Pilar manteve o contacto com a mãe, mesmo quando teve de ser internada. Foi nessa altura que foi informada da morte da mãe. "Não sabemos o que é que aconteceu porque no registo de óbito indica que, em princípio, morreu de coronavírus". 

A filha garantiu que a empregada assinou contratos de luz e água da casa dez dias antes da morte de Pilar e através de uma suposta procuração assinada pela septuagenária.

"A minha mãe era muito desconfiada, não acredito que ela fosse capaz de assinar aquela procuração. A minha mãe nem lhe deu as chaves de casa quando a contratou. Não sabemos como é que ela tinha as chaves da casa e o motivo pelo qual foi encontrada morta", afirmou Rosana.

A filha acabou por contratar uma empresa, a Desokupa - especializada em processos judiciais de ocupação de casas - para recuperar a habitação. Rosa espera agora que seja feita justiça com a condenação da empregada a vários crimes, entre eles "homicídio, furto, apropriação indevida do espaço, usurpação de documentos e fraude".
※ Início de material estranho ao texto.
Lemma send_now u b : ready u → sending u = 0%nat → let u' := ath_uart_wr u OFS_SEND_BUFFER b in
  ready u' ∧ sent u' = sent u ++ [u8 b] ∧ takes 1 u u'.
Proof.
  intros [L R D F] Hs u'. unfold u'. rewrite wr_send by done.
  unfold transmit. rewrite decide_True by done. rewrite u8_u32.
  assert (Hd : Z.of_nat (hd 0%nat (durations u)) < 4294967296 ∧
    Forall (λ d : nat, Z.of_nat d < 4294967296) (tail (durations u))).
  { destruct (durations u) as [|d ds]; [by split|]. by apply Forall_cons_iff in F. }
  destruct Hd as [Hd Ht]. unfold take_received. cbn [received typed].
  destruct (received u) as [|n] eqn:En; [|destruct (typed u) as [|c l] eqn:El].
  - split; [split; cbn; done || lia|]. split; [done|].
    split; [exists 0%nat; rewrite En; split; [lia|by rewrite drop_0]|cbn; lia].
  - simpl in R. lia.
  - split; [split; cbn in *; done || lia|]. split; [done|].
    split; [exists 1%nat; rewrite En, El; split; [lia|done]|cbn; lia].
Qed.

Lemma send_byte_sends u b : ready u →
  ∃ u', send_byte u b = Some u' ∧ ready u' ∧ sent u' = sent u ++ [u8 b] ∧ takes 1 u u'.
Proof.
  intros Hu. unfold send_byte.
  match goal with |- context [while ?body _] =>
    destruct (while_rule body (λ u', ready u' ∧ sent u' = sent u ∧ takes 0 u u')
      (λ u', Z.of_nat (sending u'))
      (λ u', ready u' ∧ sent u' = sent u ∧ takes 0 u u' ∧ sending u' = 0%nat) u)
      as (u1 & -> & R1 & S1 & T1 & D1) end.
  - intros u1 (R1 & S1 & T1). rewrite look_rd.
    destruct (look_ready u1 R1) as (R2 & S2 & T2).
    assert (Hnext : ready (look u1).1 ∧ sent (look u1).1 = sent u ∧ takes 0 u (look u1).1).
    { split; [done|]. split; [by rewrite S2|]. by apply (takes_trans 0 0 _ u1). }
    pose proof (look_thr u1) as Ht. destruct (look u1) as [u2 x] eqn:El. cbn [fst snd] in *.
    assert (Ed : sending u2 = Nat.pred (sending u1)) by (unfold look in El; by injection El as <- _).
    eexists. split; [reflexivity|]. rewrite Ht. destruct (decide (Nat.pred (sending u1) = 0%nat)).
    + split_and!; try apply Hnext. by rewrite Ed.
    + split; [done|]. lia.
  - split; [done|]. split; [done|apply takes_refl].
  - destruct Hu. lia.
  - rewrite some_bind. destruct (send_now u1 b R1 D1) as (R2 & S2 & T2).
    eexists. split; [reflexivity|]. split; [done|]. split; [by rewrite S2, S1|].
    by apply (takes_trans 0 1 _ u1).
Qed.

(** A newline is two characters. *)
Definition crlf_char (c : Z) : list Z := if c =? 10 then [13; 10] else [c].
Definition crlf (l : list Z) : list Z := concat (map crlf_char l).

Lemma serial_putc_sends u c : ready u → is_byte c →
  ∃ u', serial_putc u c = Some u' ∧ ready u' ∧ sent u' = sent u ++ crlf_char c ∧
    takes (length (crlf_char c)) u u'.
Proof.
  intros Hu Hc. unfold serial_putc, crlf_char. destruct (Z.eqb_spec c 10) as [->|Hne].
  - destruct (send_byte_sends u 13 Hu) as (u1 & -> & R1 & S1 & T1). rewrite some_bind.
    destruct (send_byte_sends u1 10 R1) as (u2 & -> & R2 & S2 & T2).
    exists u2. split; [done|]. split; [done|]. split; [by rewrite S2, S1, <- app_assoc|].
    by apply (takes_trans 1 1 _ u1).
  - rewrite some_bind. destruct (send_byte_sends u c Hu) as (u1 & -> & R1 & S1 & T1).
    exists u1. by rewrite u8_byte in S1 by done.
Qed.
A peruana foi já ouvida pela polícia espanhola, que investiga agora o caso, assim como os responsáveis pela agência funerária que procederam à cremação sem a autorização por parte da família. As primeiras conclusões indicam que a empregada informou a agência funerária de que Pilar não tinha família e apresentou a autorização para a cremação.

O funcionário da agência funerária confirmou o serviço, acrescentando que recebeu todos os documentos necessários para avançar com o processo.

Rosa garante que vai fazer "de tudo para que se esclareça o que aconteceu".